» **Your objective**:
Among the entries below, one stretch runs from the line that contains "destruct batch as" through the line that contains "destruct (advanceConsoleDag (rt_model". Repeat that stretch exactly, ends included, and only that.

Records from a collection

^^^^

(* ===== verification/ConsoleSession.v ===== *)
(** * One browser, one run, and the connection between them

    The tailer, the wire and the browser's copy together: a client that connects, follows, loses its
    connection and comes back with the id of the last frame it received. *)

From S2P Require Import Prelude Collections Number Json JsonParse JsText Events Projection Console ConsoleFacts ConsoleStream ConsoleWire ConsoleTail ConsoleClient ConsoleServer.

(** What a client holds after the events of a stream; [None]: it has to resync. *)
Fixpoint receive (c : option ClientModel) (events : list ConsoleStreamEvent) : option ClientModel :=
  match events with
  | [] => c
  | e :: events => match applyEvent c e with
                   | applied_event n => receive (Some n) events
                   | ignored_event => receive c events
                   | resync _ => None
                   end
  end.

Lemma receive_deltas c ds : receive (Some c) (map stream_delta ds) = applyAll c ds.
Proof. revert c; induction ds as [|d ds IH]; intros c; cbn [map receive applyAll]; [done|]. by destruct (applyEvent _ _). Qed.

Section Session.
Context `{Collation}.

(** What a stream opens with, as events: [opening] writes their frames. *)
Definition opening_events (lastEventId : option string) (t : RunTailer) : list ConsoleStreamEvent :=
  match resolveResume (parseCursor lastEventId) (rt_buffer t) (md_at_run_seq (rt_model t)) with
  | replay deltas => map (fun d => stream_delta (as_written (rt_model t) d)) deltas
  | fresh_snapshot _ => [snapshotOf (rt_model t)]
  end.

Lemma opening_frames lastEventId t : opening lastEventId t (rt_model t) = map encodeFrame (opening_events lastEventId t).
Proof. unfold opening, opening_events. destruct (resolveResume _ _ _); [by rewrite map_map|done]. Qed.

(** ** Following the feed *)
Abbreviation model f := (rt_model (fd_tailer f)).

(** What a client in sync with one state applies to be in sync with a later one. *)
Definition brought (c : ClientModel) (f f' : Feed) : Prop :=
  exists more c', fd_sent f' = fd_sent f ++ more /\ applyAll c more = Some c' /\ in_sync c' (model f') /\ Forall no_replan more.

(** One step of the feed, as a client in sync with it sees it. *)
Lemma sync_step runId n f f' c : feed_inv runId f -> feed_step n f f' -> Forall (fun e => understood e = true) (fd_log f') -> Forall no_discard (fd_log f') -> in_sync c (model f) ->
  brought c f f'.
Proof.
  intros Hi Hs Hu Hd Hc. assert (model f' = model f -> fd_sent f' = fd_sent f -> brought c f f') as Hsame.
  { intros Em Es. exists [], c. rewrite Em, Es, app_nil_r. by split_and!. }
  destruct Hs as [log t sent e Hlast H0 Hfresh|log t sent t' l Ht|log t sent t' after Hb|log seen later t sent t' r _ Hlog Hp|log t sent t' msg r _ Hp].
  - by apply Hsame.
  - apply Hsame; [|done]. apply (watch_same t t' l Ht).
  - unfold pollBegin in Hb. destruct (rt_polling t); [done|]. injection Hb as <- _. by apply Hsame.
  - destruct Hi as [Hl _ _ Hf _ _ _]. cbn [fd_log fd_tailer fd_sent] in *. specialize (Hf Hu). destruct (readAfter_prefix log seen later (md_at_run_seq (rt_model t)) n Hlog) as [rest Hrest].
    unfold brought. cbn [fd_log fd_tailer fd_sent] in *. set (batch := readAfter _ _ _) in *. destruct (follows_readable _ _ _ _ _ Hl Hf Hrest) as [Hm Hr].
    assert (forall e, e ∈ batch -> e ∈ log) as Hin by (intros e He; apply (elem_of_beyond (md_at_run_seq (rt_model t))); rewrite Hrest; apply elem_of_app; by left).
    assert (Forall no_discard batch) as Hdb by (rewrite Forall_forall in *; auto).
    assert (Forall (fun e => understood e = true) batch) as Hub by (rewrite Forall_forall in *; auto).
    destruct batch as [|e0 b0] eqn:Eb; [injection Hp as <- _; apply Hsame; [done|]; unfold advanceConsoleDag; cbn; by rewrite app_nil_r|]. rewrite <- Eb in *.
    destruct (advanceConsoleDag (rt_model t) batch) as [step|msg] eqn:Ha.
    + destruct (in_sync_step _ _ _ _ Hm Hr Hdb Ha Hc) as (c' & Hc1 & Hc2 & _). exists (cst_deltas step), c'. split_and!; [done|done| |by eapply batch_no_replan].
      rewrite Eb in Hp. cbn [pollEnd] in Hp. rewrite <- Eb, Ha in Hp. destruct (cst_deltas step); by injection Hp as <- _.
    + apply (fold_understood (start (rt_model t))) in Hub as [s' Hs']. unfold advanceConsoleDag in Ha. by rewrite Hs' in Ha.
  - injection Hp as <- _. by apply Hsame.
Qed.

Lemma log_grows n f f' : rtc (feed_step n) f f' -> exists rows, fd_log f' = fd_log f ++ rows.
Proof.
  induction 1 as [f|f f1 f' Hs _ (rows & ->)]; [exists []; by rewrite app_nil_r|]. destruct Hs; cbn; try by exists rows.
  exists ([e] ++ rows). by rewrite app_assoc.
Qed.

Lemma sync_steps runId n f f' c : feed_inv runId f -> rtc (feed_step n) f f' -> Forall (fun e => understood e = true) (fd_log f') -> Forall no_discard (fd_log f') ->
  in_sync c (model f) -> feed_inv runId f' /\ brought c f f'.
Proof.
  intros Hi Hr Hu Hd Hc. revert c Hi Hu Hd Hc. induction Hr as [f|f f1 f' Hs Hr IH]; intros c Hi Hu Hd Hc.
  - split; [done|]. exists [], c. rewrite app_nil_r. by split_and!.
  - destruct (log_grows _ _ _ Hr) as [rows Hrows]. pose proof Hu as Hu1. pose proof Hd as Hd1. rewrite Hrows in Hu1, Hd1. apply Forall_app in Hu1 as [Hu1 _], Hd1 as [Hd1 _].
    destruct (sync_step _ _ _ _ _ Hi Hs Hu1 Hd1 Hc) as (m1 & c1 & E1 & A1 & S1 & P1).
    destruct (IH c1 (feed_inv_step _ _ _ _ Hi Hs) Hu Hd S1) as (Hi' & m2 & c2 & E2 & A2 & S2 & P2). split; [done|].
    exists (m1 ++ m2), c2. rewrite E2, E1, applyAll_app, A1. split_and!; [by rewrite app_assoc|done|done|by apply Forall_app].
Qed.

(** ** Coming back *)
Lemma filter_after_last l1 d l2 : StronglySorted before ((l1 ++ [d]) ++ l2) -> filter_by (after (cd_at_run_seq d) (cd_ordinal d)) ((l1 ++ [d]) ++ l2) = l2.
Proof.
  intros Hs. apply StronglySorted_app in Hs as (H12 & H1 & _). apply StronglySorted_app in H1 as (H1d & _ & _). rewrite filter_by_app.
  rewrite (filter_by_none _ (l1 ++ [d])), (filter_by_all _ l2); [done| |]; apply Forall_forall; intros x Hx; unfold after.
  - destruct (H12 d x) as [?|[? ?]]; [apply elem_of_app; right; left|done| |]; apply orb_true_iff; [left; lia|right]. apply andb_true_iff. lia.
  - apply elem_of_app in Hx as [Hx| ->%list_elem_of_singleton]; apply orb_false_iff.
    + destruct (H1d x d Hx ltac:(left)) as [?|[? ?]]; (split; [lia|]); apply andb_false_iff; lia.
    + split; [lia|]. apply andb_false_iff. lia.
Qed.

(** The deltas a client that connected at [f0] has been sent by [f1]. *)
Definition sent_since (f0 f1 : Feed) : list ConsoleDelta := drop (length (fd_sent f0)) (fd_sent f1).

Lemma sent_since_app f0 f1 more : fd_sent f1 = fd_sent f0 ++ more -> sent_since f0 f1 = more.
Proof. intros E. unfold sent_since. rewrite E. apply drop_app_length. Qed.

Lemma feed_model_ok runId f : feed_inv runId f -> Forall (fun e => understood e = true) (fd_log f) -> model_ok (model f).
Proof. intros [Hl _ _ Hf _ _ _] Hu. by destruct (follows_readable runId _ _ [] _ Hl (Hf Hu) eq_refl). Qed.

(** A client that comes back is handed what brings it in sync, whether the server replays or starts it over. *)
Lemma opening_syncs runId n f1 f c1 sent d more : feed_inv runId f1 -> rtc (feed_step n) f1 f -> Forall (fun e => understood e = true) (fd_log f) -> Forall no_discard (fd_log f) ->
  Forall (fun d => exact (cd_at_run_seq d) /\ exact (cd_ordinal d)) (fd_sent f) -> fd_sent f1 = sent ++ more -> last more = Some d -> in_sync c1 (model f1) ->
  exists c2, receive (Some c1) (opening_events (Some (cursorOf (stream_delta d))) (fd_tailer f)) = Some c2 /\ in_sync c2 (model f).
Proof.
  intros Hi Hr Hu Hd Hex Hsent Hlast Hc. destruct (sync_steps _ _ _ _ _ Hi Hr Hu Hd Hc) as (Hi' & more2 & c2 & E2 & A2 & S2 & P2).
  apply last_Some in Hlast as (more' & ->). rewrite Forall_forall in Hex. assert (d ∈ fd_sent f) as Hin.
  { rewrite E2, Hsent. apply elem_of_app. left. apply elem_of_app. right. apply elem_of_app. right. left. }
  destruct (Hex d Hin) as [[Ha0 Ha1] [Ho0 Ho1]]. unfold opening_events. unfold cursorOf. rewrite parseCursor_text by done.
  destruct (resolveResume _ _ _) as [ds|reason] eqn:Er; [|exists (clientModel (model f) 0); split; [done|apply in_sync_snapshot]].
  apply (resume_exact runId f) in Er; [|done..|by apply Forall_forall]. assert (ds = more2) as ->.
  { subst ds. pose proof (fi_sorted _ _ Hi') as Hs. rewrite E2, Hsent, !app_assoc in *. by apply filter_after_last. }
  destruct (written_beside (model f) more2 c1 c1 c2) as (c3 & A3 & B3); [|done|done|].
  - pose proof (is_index _ _ Hc). split; [done|done|]. clear. induction (md_vertices (cm_model c1)); constructor; auto.
  - exists c3. rewrite <- (map_map (as_written (model f)) stream_delta), receive_deltas. split; [done|]. eapply beside_in_sync; [|done|done]. by apply model_ids, (feed_model_ok runId).
Qed.

(** C19. End to end, over any interleaving: a browser that connects is sent a snapshot and then every
    delta; if its connection drops after a delta, and the run, other subscribers and failing polls go on
    meanwhile, it presents the id of the last frame it received, and after what the server opens the new
    stream with, a replay written with the vertices as they are by then or a snapshot, it holds the server's
    vertices, each under its id. The run discards nothing and records no boundary, the console can read
    every event of it, and its positions are below 2^53. *)
Theorem reconnect_converges runId options n f0 f1 f d :
  rtc (feed_step n) (feed_start runId options) f0 -> rtc (feed_step n) f0 f1 -> rtc (feed_step n) f1 f ->
  Forall (fun e => understood e = true) (fd_log f) -> Forall no_discard (fd_log f) ->
  Forall (fun d => exact (cd_at_run_seq d) /\ exact (cd_ordinal d)) (fd_sent f) -> last (sent_since f0 f1) = Some d ->
  exists c1 c2, receive None (snapshotOf (model f0) :: map stream_delta (sent_since f0 f1)) = Some c1 /\
    receive (Some c1) (opening_events (Some (cursorOf (stream_delta d))) (fd_tailer f)) = Some c2 /\
    md_vertices (cm_model c2) ≡ₚ md_vertices (model f) /\ forall id, JMap.get (cm_byId c2) id = JMap.get (index (md_vertices (model f))) id.
Proof.
  intros H0 H1 H2 Hu Hd Hex Hlast. pose proof (feed_reachable _ _ _ _ H0) as Hi0. destruct (log_grows _ _ _ H2) as [rows Hrows].
  pose proof Hu as Hu1. pose proof Hd as Hd1. rewrite Hrows in Hu1, Hd1. apply Forall_app in Hu1 as [Hu1 _], Hd1 as [Hd1 _].
  destruct (sync_steps _ _ _ _ _ Hi0 H1 Hu1 Hd1 (in_sync_snapshot (model f0) 0)) as (Hi1 & more & c1 & E1 & A1 & S1 & _).
  rewrite (sent_since_app _ _ _ E1) in *. destruct (opening_syncs _ _ _ _ _ _ _ _ Hi1 H2 Hu Hd Hex E1 Hlast S1) as (c2 & R2 & [Hx Hv _]).
  exists c1, c2. split_and!; [cbn [receive applyEvent snapshotOf]; by rewrite receive_deltas|done|done|]. intros id. rewrite Hx. apply index_perm; [|done].
  rewrite (Permutation_map cv_vertex_id Hv). apply model_ids, (feed_model_ok runId); [|done]. apply (feed_reachable runId options n). by do 2 (etransitivity; [eassumption|]).
Qed.
End Session.

(** ** The recorded run, with a connection that drops *)

#[local] Instance session_collation : Collation := code_unit_collation.

Definition kept_log : list StoredEvent := firstn 11 console_log.

Lemma kept_log_ok : log_ok kept_log.
Proof. split; [repeat constructor|repeat constructor|apply (bool_decide_unpack _); vm_compute; exact I]. Qed.

(** Connected at 4; followed up to 8; away until 11. *)
Definition connected : Feed := poll_feed 4 (loaded "r1" default_options kept_log).
Definition dropped : Feed := poll_feed 4 connected.
Definition returned : Feed := poll_feed 4 dropped.

Lemma polled_quiet : rt_polling (fd_tailer connected) = false /\ rt_polling (fd_tailer dropped) = false.
Proof. split; vm_compute; reflexivity. Qed.

Lemma connected_reachable : rtc (feed_step 4) (feed_start "r1" default_options) connected.
Proof.
  unfold connected. etransitivity; [apply (loaded_reachable "r1" default_options 4 kept_log kept_log_ok)|].
  exact (proj1 (poll_feed_steps 4 (loaded "r1" default_options kept_log) eq_refl)).
Qed.

Definition last_seen : ConsoleDelta :=
  match last (sent_since connected dropped) with
  | Some d => d
  | None => {| cd_at_run_seq := 0; cd_ordinal := 0; cd_spend := no_spend; cd_change := subgraph_appended [] [] |}
  end.

Lemma reconnect_converges_witness :
  cursorOf (stream_delta last_seen) = "8.0" /\ length (opening_events (Some "8.0") (fd_tailer returned)) = 3%nat /\
  exists c1 c2, receive None (snapshotOf (rt_model (fd_tailer connected)) :: map stream_delta (sent_since connected dropped)) = Some c1 /\
    receive (Some c1) (opening_events (Some (cursorOf (stream_delta last_seen))) (fd_tailer returned)) = Some c2 /\
    md_vertices (cm_model c2) ≡ₚ md_vertices (rt_model (fd_tailer returned)) /\
    forall id, JMap.get (cm_byId c2) id = JMap.get (index (md_vertices (rt_model (fd_tailer returned)))) id.
Proof.
  split; [vm_compute; reflexivity|]. split; [vm_compute; reflexivity|].
  apply (reconnect_converges "r1" default_options 4 connected dropped returned last_seen).
  - exact connected_reachable.
  - exact (proj1 (poll_feed_steps 4 connected (proj1 polled_quiet))).
  - exact (proj1 (poll_feed_steps 4 dropped (proj2 polled_quiet))).
  - repeat constructor.
  - apply (bool_decide_unpack _). vm_compute. exact I.
  - apply (bool_decide_unpack _). vm_compute. exact I.
  - vm_compute. reflexivity.
Defined.

(** A branch sent while its vertices were being created and started is replayed with what became of them:
    the buffer held the objects, not their state. *)
Definition statuses (d : ConsoleDelta) : list ConsoleStatus :=
  match cd_change d with subgraph_appended vs _ => map cv_status vs | vertex_patched v => [cv_status v] | subgraph_hidden _ => [] end.

Example replay_written_late :
  option_map statuses (fd_sent returned !! 1%nat) = Some [started_status; created_status] /\
  match opening_events (Some "4.0") (fd_tailer returned) with stream_delta d :: _ => statuses d | _ => [] end = [succeeded_status; succeeded_status].
Proof. vm_compute. auto. Qed.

^^^^

» **Expected output**:
    destruct batch as [|e0 b0] eqn:Eb; [injection Hp as <- _; apply Hsame; [done|]; unfold advanceConsoleDag; cbn; by rewrite app_nil_r|]. rewrite <- Eb in *.
    destruct (advanceConsoleDag (rt_model t) batch) as [step|msg] eqn:Ha.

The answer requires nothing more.